• _Exercise instructions_
Repeat, line for line, the entries below from the first line to the line containing "Definition destroy_host_url (token", counting both ends.

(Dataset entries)
(* ===== verification/VirtualHost.v ===== *)
(** The virtual hosts of [rest_client/virtual_hosts/virtual_host.py]: an
    address on a local interface and a rewriting rule in the controller,
    created together and destroyed together, and the processes that the
    three subclasses run on such a host.

    The operating system ([subprocess], [netifaces]) and the controller
    ([requests.post]) are an interface [HostEnv] over a state [W]; an
    operation of it can raise. Printing is not modelled. *)

From Stdlib Require Import Ascii.
From S2P Require Import Prelude PyDict PyStr PyFloat PyText.

(** The body of [create-virtual-host]. *)
Record VirtualHostRequest : Type := mkVirtualHostRequest {
  vr_ingressNode : string;
  vr_virtualHostMacAddress : string;
  vr_actualHostMacAddress : string;
  vr_virtualHostIpAddress : string;
  vr_actualHostIpAddress : string
}.

(** An answer: the status, and the member [virtual-host-id] of its JSON. *)
Record VirtualHostResponse : Type := mkVirtualHostResponse {
  vresp_status : Z;
  vresp_host_id : option string
}.

(** [bool(response)] of requests: not a client or server error. *)
Definition response_ok (r : VirtualHostResponse) : bool := bool_decide (vresp_status r < 400)%Z.

Class HostEnv (W : Type) : Type := {
  subprocess_run : list string → M W Z;
  iface_mac_address : string → M W string;
  requests_post : string → option VirtualHostRequest → M W VirtualHostResponse;
  popen : list string → M W nat;
  send_sigint : nat → M W unit;
  terminate : nat → M W unit;
  communicate : nat → M W unit;
  returncode : nat → M W (option Z);
  process_wait : nat → M W Z
}.

Local Open Scope string_scope.

(** ** virtual_hosts/params.py *)

Definition iface_name : string := "ens192".
Definition of_controller_ip : string := "10.0.0.8".
Definition of_controller_port : Z := 8181.
Definition onos_url : string :=
  "http://" +:+ of_controller_ip +:+ ":" +:+ str_of_Z of_controller_port +:+ "/onos/".

(** [urljoin] of a base that ends in a slash and a relative path. *)
Definition create_host_url : string := onos_url +:+ "virtual-hosts/v1/create-virtual-host".
Definition destroy_host_url (token : string) : string :=
  onos_url +:+ "virtual-hosts/v1/destroy-virtual-host?virtual-host-id=" +:+ token.

Definition build_ip_addr_add_cmd (ip : string) (mask_length : Z) (iface : string) : list string :=
  str_split space ("ip addr add " +:+ ip +:+ "/" +:+ str_of_Z mask_length +:+ " dev " +:+ iface).
Definition build_del_ip_addr_cmd (ip : string) (mask_length : Z) (iface : string) : list string :=
  str_split space ("ip addr del " +:+ ip +:+ "/" +:+ str_of_Z mask_length +:+ " dev " +:+ iface).

(** * The host *)

Record VirtualHost : Type := mkVirtualHost {
  vh_actual_host_mac : string;
  vh_actual_host_ip : string;
  vh_virtual_host_mac : string;
  vh_virtual_host_ip : string;
  vh_ingress_node_device_id : string;
  vh_token : string
}.

Section host.
Context {W : Type} `{HostEnv W}.

Definition _install_virtual_host (actual_host_mac actual_host_ip virtual_host_mac virtual_host_ip
    ingress_node_device_id : string) : M W string :=
  response ← requests_post create_host_url (Some (mkVirtualHostRequest ingress_node_device_id
    virtual_host_mac actual_host_mac virtual_host_ip actual_host_ip));
  if negb (response_ok response) then lift (Raise ValueError)
  else lift (or_raise KeyError (vresp_host_id response)).

Definition _initialize_local_network_interface (iface actual_host_ip_address : string) : M W string :=
  code ← subprocess_run (build_ip_addr_add_cmd actual_host_ip_address 24 iface);
  if bool_decide (code ≠ 0%Z) then lift (Raise ValueError)
  else iface_mac_address iface.

Definition _remove_local_network_interface (iface actual_host_ip_address : string) : M W unit :=
  code ← subprocess_run (build_del_ip_addr_cmd actual_host_ip_address 24 iface);
  if bool_decide (code ≠ 0%Z) then lift (Raise ValueError) else mret tt.

Definition _uninstall_virtual_host (virtual_host_token : string) : M W unit :=
  response ← requests_post (destroy_host_url virtual_host_token) None;
  if negb (response_ok response) then lift (Raise ValueError) else mret tt.

(** The handler of [initialize_virtual_host_persistent_state], on the values
    its two variables have when the exception is raised. An exception of the
    handler itself replaces [ex]. *)
Definition rollback {A} (actual_host_mac virtual_host_token : option string) (actual_host_ip : string)
    (ex : exn) : M W A :=
  (if bool_decide (actual_host_mac ≠ None)
   then _remove_local_network_interface iface_name actual_host_ip else mret tt) ≫= λ _,
  (match virtual_host_token with
   | Some token => _uninstall_virtual_host token
   | None => mret tt
   end) ≫= λ _,
  lift (Raise ex).

Definition initialize_virtual_host_persistent_state (virtual_host_mac virtual_host_ip actual_host_ip
    ingress_node_device_id : string) : M W (string * string) := λ w,
  match _initialize_local_network_interface iface_name actual_host_ip w with
  | (Raise ex, w) => rollback None None actual_host_ip ex w
  | (Ok actual_host_mac, w) =>
      match _install_virtual_host actual_host_mac actual_host_ip virtual_host_mac virtual_host_ip
              ingress_node_device_id w with
      | (Raise ex, w) => rollback (Some actual_host_mac) None actual_host_ip ex w
      | (Ok virtual_host_token, w) => (Ok (actual_host_mac, virtual_host_token), w)
      end
  end.

Definition destroy_virtual_host (self : VirtualHost) : M W unit :=
  _uninstall_virtual_host (vh_token self) ≫= λ _,
  _remove_local_network_interface iface_name (vh_actual_host_ip self).

(** The part of [create_virtual_host] that the three subclasses share. *)
Definition create_host (virtual_host_mac virtual_host_ip actual_host_ip ingress_node_device_id : string)
    : M W VirtualHost :=
  '(actual_host_mac, virtual_host_token) ← initialize_virtual_host_persistent_state virtual_host_mac
    virtual_host_ip actual_host_ip ingress_node_device_id;
  mret (mkVirtualHost actual_host_mac actual_host_ip virtual_host_mac virtual_host_ip
    ingress_node_device_id virtual_host_token).
End host.

(** [subprocess.Popen] refuses an argument that is not a string. *)
Definition popen_args (args : list (option string)) : res (list string) :=
  mapR (or_raise TypeError) args.

(** * TrafficGenerationVirtualHost *)

(** One entry of the list that is passed to traffic_gen.py as JSON. *)
Record ClientArgs (F : Type) : Type := mkClientArgs {
  ca_dest_port : Z;
  ca_dest_addr : string;
  ca_prob_mat : option (list F);
  ca_tx_rate : F;
  ca_variance : F;
  ca_traffic_model : string;
  ca_packet_len : Z;
  ca_src_host : Z;
  ca_time_slice : Z;
  ca_tag_value : list Z;
  ca_source_addr : string
}.
Arguments mkClientArgs {F} _ _ _ _ _ _ _ _ _ _ _.
Arguments ca_dest_port {F} _.
Arguments ca_dest_addr {F} _.
Arguments ca_prob_mat {F} _.
Arguments ca_tx_rate {F} _.
Arguments ca_variance {F} _.
Arguments ca_traffic_model {F} _.
Arguments ca_packet_len {F} _.
Arguments ca_src_host {F} _.
Arguments ca_time_slice {F} _.
Arguments ca_tag_value {F} _.
Arguments ca_source_addr {F} _.

Record TrafficGenerationVirtualHost (F : Type) : Type := mkTrafficHost {
  tg_host : VirtualHost;
  tg_host_id : Z;
  tg_server_process : option nat;
  tg_client_process : option nat;
  tg_configured_flows : list (ClientArgs F)
}.
Arguments mkTrafficHost {F} _ _ _ _ _.
Arguments tg_host {F} _.
Arguments tg_host_id {F} _.
Arguments tg_server_process {F} _.
Arguments tg_client_process {F} _.
Arguments tg_configured_flows {F} _.

Definition TG_BIN_DIR : string := "/home/cpsc-net-user/repos/cpsc_of_testbed/traffic_generation/".

Section traffic_host.
Context {W : Type} `{HostEnv W} {F : Type} `{PyFloat F}.
Variable json_dumps : list (ClientArgs F) → string.
Abbreviation Self := (TrafficGenerationVirtualHost F).

Definition tg_create_virtual_host (host_id : Z) (virtual_host_mac virtual_host_ip actual_host_ip
    ingress_node_device_id : string) : M W Self :=
  host ← create_host virtual_host_mac virtual_host_ip actual_host_ip ingress_node_device_id;
  mret (mkTrafficHost host host_id None None []).

Definition start_traffic_generation_server : M (Self * W) unit :=
  self ← gets fst;
  process ← on_world (popen [TG_BIN_DIR +:+ "traffic_server.py"; "-host"; str_of_Z (tg_host_id self);
    "-source_addr"; vh_actual_host_ip (tg_host self)]);
  set_self (λ self, mkTrafficHost (tg_host self) (tg_host_id self) (Some process)
    (tg_client_process self) (tg_configured_flows self)).

Definition stop_traffic_generation_server : M (Self * W) unit :=
  self ← gets fst;
  match tg_server_process self with
  | None => lift (Raise ValueError)
  | Some process => on_world (send_sigint process)
  end.

Definition configure_flow (tx_rate tx_rate_std_dev : F) (traffic_model dest_ip : string) (port_num : Z)
    (k_mat : option (list F)) (time_slice : Z) (tag_values : list Z) (pkt_len : Z) (self : Self) : Self :=
  let client_args := mkClientArgs port_num dest_ip k_mat tx_rate (fmul tx_rate_std_dev tx_rate_std_dev)
    traffic_model pkt_len (tg_host_id self) time_slice tag_values (vh_actual_host_ip (tg_host self)) in
  mkTrafficHost (tg_host self) (tg_host_id self) (tg_server_process self) (tg_client_process self)
    (tg_configured_flows self ++ [client_args]).

Definition start_traffic_generation_client : M (Self * W) unit :=
  self ← gets fst;
  if bool_decide (0 < length (tg_configured_flows self)) then
    process ← on_world (popen [TG_BIN_DIR +:+ "traffic_gen.py"; json_dumps (tg_configured_flows self)]);
    set_self (λ self, mkTrafficHost (tg_host self) (tg_host_id self) (tg_server_process self)
      (Some process) (tg_configured_flows self))
  else mret tt.

Definition stop_traffic_generation_client : M (Self * W) unit :=
  self ← gets fst;
  if bool_decide (length (tg_configured_flows self) = 0) then mret tt
  else match tg_client_process self with
  | None => lift (Raise ValueError)
  | Some process =>
      on_world (send_sigint process) ≫= λ _,
      code ← on_world (returncode process);
      if bool_decide (code ≠ Some 0%Z) then on_world (communicate process) else mret tt
  end.

Definition tg_destroy_virtual_host : M (Self * W) unit :=
  self ← gets fst;
  on_world (destroy_virtual_host (tg_host self)) ≫= λ _,
  (if bool_decide (tg_client_process self ≠ None) then stop_traffic_generation_client else mret tt) ≫= λ _,
  (if bool_decide (tg_server_process self ≠ None) then stop_traffic_generation_server else mret tt).
End traffic_host.

(** * PathHoppingSender and PathHoppingReceiver *)

(** Both have one process: [_sender_process] and [_receiver_process]. *)
Record PathHoppingHost : Type := mkPathHoppingHost {
  php_host : VirtualHost;
  php_host_id : Z;
  php_process : option nat
}.

Definition SENDER_BIN_DIR : string := "/home/cpsc-net-user/repos/mtd-crypto-impl/endpoint/sender".
Definition RECEIVER_BIN_DIR : string := "/home/cpsc-net-user/repos/mtd-crypto-impl/endpoint/receiver".

Section path_hopping_host.
Context {W : Type} `{HostEnv W}.

Definition ph_create_virtual_host (host_id : Z) (virtual_host_mac virtual_host_ip actual_host_ip
    ingress_node_device_id : string) : M W PathHoppingHost :=
  host ← create_host virtual_host_mac virtual_host_ip actual_host_ip ingress_node_device_id;
  mret (mkPathHoppingHost host host_id None).

(** [if self._process != None: raise ...; self._process = Popen(args)] *)
Definition start_process (args : VirtualHost → list (option string)) : M (PathHoppingHost * W) unit :=
  self ← gets fst;
  if bool_decide (php_process self ≠ None) then lift (Raise ValueError)
  else
    words ← lift (popen_args (args (php_host self)));
    process ← on_world (popen words);
    set_self (λ self, mkPathHoppingHost (php_host self) (php_host_id self) (Some process)).

(** Terminates the process and waits; a non-zero return code is printed. *)
Definition stop_process : M (PathHoppingHost * W) unit :=
  self ← gets fst;
  match php_process self with
  | None => lift (Raise ValueError)
  | Some process => on_world (terminate process) ≫= λ _, on_world (communicate process)
  end.

Definition start_path_hopping_sender (port K N data_file message_size timestep hop_probability reliable
    hop_method : option string) : M (PathHoppingHost * W) unit :=
  start_process (λ host,
    [Some SENDER_BIN_DIR; Some "-h"; Some (vh_actual_host_ip host); Some "-p"; port; Some "-k"; K;
     Some "-n"; N; Some "-file"; data_file; Some "-m"; message_size; Some "-timestep"; timestep;
     Some "-lambda"; hop_probability; Some "-reliable"; reliable; Some "-hop"; hop_method]).

Definition stop_path_hopping_sender : M (PathHoppingHost * W) unit := stop_process.

Definition start_path_hopping_receiver (sender_ip port data_file timestep hopping_probability
    : option string) : M (PathHoppingHost * W) unit :=
  start_process (λ host,
    [Some RECEIVER_BIN_DIR; Some "-h"; sender_ip; Some "-p"; port; Some "-file"; data_file;
     Some "-timestep"; timestep; Some "-lambda"; hopping_probability; Some "-local_addr";
     Some (vh_actual_host_ip host)]).

Definition stop_path_hopping_receiver : M (PathHoppingHost * W) unit := stop_process.

Definition ph_destroy_virtual_host : M (PathHoppingHost * W) unit :=
  self ← gets fst;
  on_world (destroy_virtual_host (php_host self)) ≫= λ _,
  if bool_decide (php_process self ≠ None) then stop_process else mret tt.

(** The receiver's class repeats the two methods of the sender's. *)
Definition receiver_create_virtual_host (host_id : Z) (virtual_host_mac virtual_host_ip actual_host_ip
    ingress_node_device_id : string) : M W PathHoppingHost :=
  ph_create_virtual_host host_id virtual_host_mac virtual_host_ip actual_host_ip ingress_node_device_id.
Definition receiver_destroy_virtual_host : M (PathHoppingHost * W) unit := ph_destroy_virtual_host.

Definition wait_until_done : M (PathHoppingHost * W) Z :=
  self ← gets fst;
  match php_process self with
  | None => lift (Raise ValueError)
  | Some process => on_world (process_wait process)
  end.
End path_hopping_host.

• _Expected answer_
(* ===== verification/VirtualHost.v ===== *)
(** The virtual hosts of [rest_client/virtual_hosts/virtual_host.py]: an
    address on a local interface and a rewriting rule in the controller,
    created together and destroyed together, and the processes that the
    three subclasses run on such a host.

    The operating system ([subprocess], [netifaces]) and the controller
    ([requests.post]) are an interface [HostEnv] over a state [W]; an
    operation of it can raise. Printing is not modelled. *)

From Stdlib Require Import Ascii.
From S2P Require Import Prelude PyDict PyStr PyFloat PyText.

(** The body of [create-virtual-host]. *)
Record VirtualHostRequest : Type := mkVirtualHostRequest {
  vr_ingressNode : string;
  vr_virtualHostMacAddress : string;
  vr_actualHostMacAddress : string;
  vr_virtualHostIpAddress : string;
  vr_actualHostIpAddress : string
}.

(** An answer: the status, and the member [virtual-host-id] of its JSON. *)
Record VirtualHostResponse : Type := mkVirtualHostResponse {
  vresp_status : Z;
  vresp_host_id : option string
}.

(** [bool(response)] of requests: not a client or server error. *)
Definition response_ok (r : VirtualHostResponse) : bool := bool_decide (vresp_status r < 400)%Z.

Class HostEnv (W : Type) : Type := {
  subprocess_run : list string → M W Z;
  iface_mac_address : string → M W string;
  requests_post : string → option VirtualHostRequest → M W VirtualHostResponse;
  popen : list string → M W nat;
  send_sigint : nat → M W unit;
  terminate : nat → M W unit;
  communicate : nat → M W unit;
  returncode : nat → M W (option Z);
  process_wait : nat → M W Z
}.

Local Open Scope string_scope.

(** ** virtual_hosts/params.py *)

Definition iface_name : string := "ens192".
Definition of_controller_ip : string := "10.0.0.8".
Definition of_controller_port : Z := 8181.
Definition onos_url : string :=
  "http://" +:+ of_controller_ip +:+ ":" +:+ str_of_Z of_controller_port +:+ "/onos/".

(** [urljoin] of a base that ends in a slash and a relative path. *)
Definition create_host_url : string := onos_url +:+ "virtual-hosts/v1/create-virtual-host".
Definition destroy_host_url (token : string) : string :=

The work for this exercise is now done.